The really weird thing was that, although this was *not *a recurring dream (neither before nor after, my wife and I always share our strange and salacious dreams so she would remember), the dream *implanted *in my head the impression that it had been a recurring dream. i.e. I came away from it with a memory of this traumatic dream happening to me, stretching back years, but I’d never actually had it before! My dream invented the fact that I’d been terrorised for years…that seems unnecessarily vindictive to me.

Brains are weird.

I once had a dream that I had a fourth child (in so-called real life, I have three).

I was having one of those fixed-forever-in-a-parent’s-soul moments with this child, a boy of about 4 or 5 years old, with him sitting next to me on a couch and reading a book to me surprisingly well above his “grade level” (this is an echo of something my second child had done as well, a daughter).

He was so excited to read to me, and I was so proud. I wanted to call to my wife to say “come see/hear what our son can do!..” And suddenly, I blanked on his name. Our son, whats-his-name? Who?

At first it just felt like one of those brain fart moments, as I ran through the names of my three older children in rapid succession, who were there in the room/in the background of the dream as well. OK, this is not A, not B, not C… So… So?

His name felt like it was just at the edge of my memory, on the tip of my tongue. I mean, he’s my son, right? How can I not remember his name?

And then the idea formed in my head, as if a wordless edict: if you don’t say his name, he will not exist.

Then began the slow, growing awareness that I was in a lucid dream of sorts. But the feeling persisted: Just say his name, the name you know is his, and this will be real.
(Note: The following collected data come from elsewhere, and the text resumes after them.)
(** * Column transfer of the Parquet-to-Arrow reader

    A shallow embedding of [cpp/src/parquet/arrow/reader_internal.cc]:
    the statistics decoder ([StatisticsAsScalars] and its helpers), the
    per-type transfer functions ([TransferZeroCopy], [TransferInt],
    [TransferBool], [TransferInt96], [TransferDate64], [TransferBinary],
    [TransferDictionary], the decimal transfers) and the dispatcher
    [TransferColumnData].

    Conventions.  Machine integers are mathematical integers ([Z]) with the
    wrap-around of every conversion written out ([wrap_signed],
    [wrap_unsigned]).  A buffer is a sequence of bytes (each a [Z] in
    [0, 256)) together with an identity; typed reads and writes through a
    reinterpreted pointer are little-endian loads and stores.  A function
    that returns [Status] or [Result<T>] returns [Result]; a function that
    consumes the record reader returns the reader it leaves behind. *)

From Stdlib Require Import ZArith List Bool Lia String.
From stdpp Require Import base list.
Import ListNotations.
Local Open Scope Z_scope.

(** ** Status and Result *)

Inductive StatusCode : Set :=
  | Invalid
  | NotImplemented
  | TypeError
  | OutOfMemory
  | CheckFailed.   (* not a Status: a failed DCHECK, the process aborts *)

Inductive Result (A : Type) : Type :=
  | Ok (a : A)
  | Err (code : StatusCode) (msg : string).

Arguments Ok {A} a.
Arguments Err {A} code msg.

Definition Status : Type := Result unit.
Definition Status_OK : Status := Ok tt.

#[global] Instance Result_ret : MRet Result := fun _ a => Ok a.
#[global] Instance Result_bind : MBind Result := fun _ _ f r =>
  match r with
  | Ok a => f a
  | Err c m => Err c m
  end.

Definition is_Err {A} (r : Result A) (c : StatusCode) : Prop :=
  exists msg, r = Err c msg.

(** ** Machine integers *)

Definition wrap_unsigned (bits v : Z) : Z := v mod 2 ^ bits.

Definition wrap_signed (bits v : Z) : Z :=
  (v + 2 ^ (bits - 1)) mod 2 ^ bits - 2 ^ (bits - 1).

(** [static_cast<T>(v)] for an integer type [T] of the given width. *)
Definition static_cast_int (bits : Z) (is_signed : bool) (v : Z) : Z :=
  if is_signed then wrap_signed bits v else wrap_unsigned bits v.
I frantically started grasping at random boy’s names that we’d considered for our other children, but none of them fit. You know you didn’t use a recycled or backup name for him… His name… What is this boy’s name?

I started gasping for breath, clutching at my chest. My dream-son stopped reading in alarm and concern. He put the book down and hugged me, calling for Mom. My peripheral vision told me his siblings had started to come over from the corners of the room as my vision grew dim…

And I opened my eyes awake in a terribly sad panic.

His name. Why couldn’t I just remember his name?

That’s so weird, robardin, because this is part of a email I sent my real brother a few years ago:

*One who wakes up from a dream thinks, ‘It is like this, and not like that which I saw in the dream.’

After death too, one thinks, ‘It is like this, and not like that which I saw before death.’

The dream may be brief, and the life may be long, but the experience of the moment is the same in both.

Just as in one lifetime one experiences hundreds of dreams, so until one attains enlightenment, one experiences hundreds of lifetimes.